[Stored items]
☆ ☆ ☆ ☆ ☆ ☆ ☆

(** [createResultNote]: the TSV re-export and the Markdown table are
    computed here; the date, the file name and the file itself are the
    host's. *)
Definition createResultNote (h : Host) (records : list ObservationRecord.t)
    (w : World h) : completion unit * World h :=
  vaultCreate h (Main.generateTSVData records)
    (Main.generateMarkdownTable records) w.

(** The closing notice. *)
Definition finalNotice (records : list ObservationRecord.t) (errorCount : Z)
  : jsstring :=
  if 0 <? errorCount then
    lit "변환 완료! (" ++ numberToString (len' records - errorCount)
    ++ lit "명 성공, " ++ numberToString errorCount ++ lit "명 실패)"
  else
    numberToString (len' records) ++ lit "명의 교사관찰기록 변환 완료!".

(** How [processConversion] ends. *)
Inductive outcome (W : Type) :=
| NoData (notice : jsstring) (w : W)
| Rejected (error : thrown) (st : loopState W)
| Done (st : loopState W) (notice : jsstring) (w : W).
Arguments NoData {W}.
Arguments Rejected {W}.
Arguments Done {W}.

Definition processConversion (h : Host) (settings : Settings)
    (data : jsstring) (targetCharCount : Z) (w : World h)
  : outcome (World h) :=
  let activities := Main.parseTSV data in
  if len' activities =? 0 then NoData (lit "변환할 데이터가 없습니다.") w
  else
    let st := convertAll h settings activities targetCharCount w in
    match uncaught st with
    | Some error => Rejected error st
    | None =>
      let st := LoopState (records st) (errorCount st) (world st)
                  (log st ++ [MarkLastStudentComplete; CloseProgress]) None in
      let '(written, w') := createResultNote h (records st) (world st) in
      match written with
      | Throw error => Rejected error st
      | Normal _ => Done st (finalNotice (records st) (errorCount st)) w'
      end
    end.

End Plugin.

(* ===================================================================== *)
(** ** The specification's formulations                                   *)
(* ===================================================================== *)

(** Definitions that follow the words of the specification; the theorems
    below compare them with the functions above. *)
Module Spec.

Definition sumZ (costs : list Z) : Z := foldr Z.add 0 costs.

(** "A newline character always costs 1 byte; every other character costs
    3 bytes if its escaped representation exceeds 4 characters in length;
    otherwise it costs 1 byte." *)
Definition charCost (c : Z) : Z :=
  if c =? LF then 1
  else if 4 <? len (escape [c]) then 3
  else 1.

(** A wide character: one that is charged 3 bytes. *)
Definition isWide (c : Z) : bool := charCost c =? 3.

(** The numbers [n] of wide and [m] of narrow or newline characters. *)
Definition wideCount (text : jsstring) : Z := len (List.filter isWide text).
Definition narrowCount (text : jsstring) : Z :=
  len (List.filter (fun c => negb (isWide c)) text).

(** ASCII letters, digits and punctuation: the graphic characters
    U+0021 to U+007E. *)
Definition isAsciiGraphic (c : Z) : bool := (0x21 <=? c) && (c <=? 0x7E).

(** CJK unified ideographs: U+4E00 to U+9FFF. *)
Definition isCJKIdeograph (c : Z) : bool := (0x4E00 <=? c) && (c <=? 0x9FFF).

(** Hangul syllables: U+AC00 to U+D7A3. *)
Definition isHangulSyllable (c : Z) : bool := (0xAC00 <=? c) && (c <=? 0xD7A3).

(** The threshold counter: 3 bytes from U+0100 on, 1 byte below. *)
Definition thresholdCost (c : Z) : Z := if 0x100 <=? c then 3 else 1.
Definition countBytes_threshold (text : jsstring) : Z :=
  sumZ (map thresholdCost text).

(** The fields of a line, and the record made of an accepted line. *)
Definition fields (line : jsstring) : list jsstring := split TAB line.
Definition accepted (parts : list jsstring) : bool := 3 <=? len' parts.
Definition recordOf (parts : list jsstring) : StudentActivity.t :=
  StudentActivity.make
    (trim (parts !!! 0%nat))
    (trim (parts !!! 1%nat))
    (trim (join [SPACE] (drop 2 parts))).

(** The parser as section 4.1 words it, on a sequence of lines. *)
Definition parseLines (lines : list jsstring) : list StudentActivity.t :=
  map recordOf (List.filter accepted (map fields lines)).

(** The parser reading the lines of the raw input. *)
Definition parseTSV_raw (data : jsstring) : list StudentActivity.t :=
  parseLines (split LF data).

(** [round(c * 0.8 * 3 + c * 0.2 * 1)] on exact numbers: 13c/5 rounded to
    the nearest integer (it is never halfway between two). *)
Definition estimateBytes_exact (c : Z) : Z := (26 * c + 5) / 10.

(** The number [n] as a binary64 value. *)
Definition toNumber (n : Z) : float :=
  SF2Prim (binary_normalize prec emax n 0 false).

(** The integer a binary64 value denotes, when it denotes one. *)
Definition toInteger (x : float) : option Z :=
  match Prim2SF x with
  | S754_zero _ => Some 0
  | S754_finite s m e =>
    let v := if s then Z.neg m else Z.pos m in
    if 0 <=? e then Some (v * 2 ^ e)
    else if v mod 2 ^ (- e) =? 0 then Some (v / 2 ^ (- e))
    else None
  | _ => None
  end.

(** The estimator agrees with the exact formula at [c]. *)
Definition estimateAgrees (c : Z) : bool :=
  match toInteger (Main.estimateBytes (toNumber c)) with
  | Some bytes => bytes =? estimateBytes_exact c
  | None => false
  end.

(** The integers [start], [start + 1], ..., [count] of them. *)
Fixpoint integersFrom (start : Z) (count : nat) : list Z :=
  match count with
  | O => []
  | Datatypes.S k => start :: integersFrom (start + 1) k
  end.

(** The (studentId, studentName) pairs of parsed rows and of records. *)
Definition activityPair (a : StudentActivity.t) : jsstring * jsstring :=
  (StudentActivity.studentId a, StudentActivity.studentName a).
Definition recordPair (r : ObservationRecord.t) : jsstring * jsstring :=
  (ObservationRecord.studentId r, ObservationRecord.studentName r).

(** The activity a record was made from. *)
Definition sourceOf (r : ObservationRecord.t) : StudentActivity.t :=
  StudentActivity.make (ObservationRecord.studentId r)
    (ObservationRecord.studentName r) (ObservationRecord.activityContent r).

(** The record of a line whose fields are all empty. *)
Definition emptyActivity : StudentActivity.t := StudentActivity.make [] [] [].

(** The rows for which the loop entered the [try] block, in order. *)
Fixpoint attempts (log : list Plugin.event) : list StudentActivity.t :=
  match log with
  | [] => []
  | Plugin.Attempt activity :: log' => activity :: attempts log'
  | _ :: log' => attempts log'
  end.

(** The record [r] is the failure placeholder of the row [a]: a call for
    [a] threw [e], and [r] carries the text of [e] and zero counts. *)
Definition failedRow (h : Plugin.Host) (settings : Plugin.Settings)
    (target : Z) (a : StudentActivity.t) (r : ObservationRecord.t) : Prop :=
  exists e w0 w1,
    Plugin.generate h settings a target w0 = (Plugin.Throw e, w1)
    /\ r = ObservationRecord.make
             (StudentActivity.studentId a) (StudentActivity.studentName a)
             (StudentActivity.activityContent a)
             (lit "[변환 실패: " ++ Plugin.errorText e ++ lit "]") 0 0.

☆ ☆ ☆ ☆ ☆ ☆ ☆

EXERCISE REQUIREMENTS
Take from the entries every line that has the string "records".

EXPECTED ANSWER
Definition createResultNote (h : Host) (records : list ObservationRecord.t)
  vaultCreate h (Main.generateTSVData records)
    (Main.generateMarkdownTable records) w.
Definition finalNotice (records : list ObservationRecord.t) (errorCount : Z)
    lit "변환 완료! (" ++ numberToString (len' records - errorCount)
    numberToString (len' records) ++ lit "명의 교사관찰기록 변환 완료!".
      let st := LoopState (records st) (errorCount st) (world st)
      let '(written, w') := createResultNote h (records st) (world st) in
      | Normal _ => Done st (finalNotice (records st) (errorCount st)) w'
(** The (studentId, studentName) pairs of parsed rows and of records. *)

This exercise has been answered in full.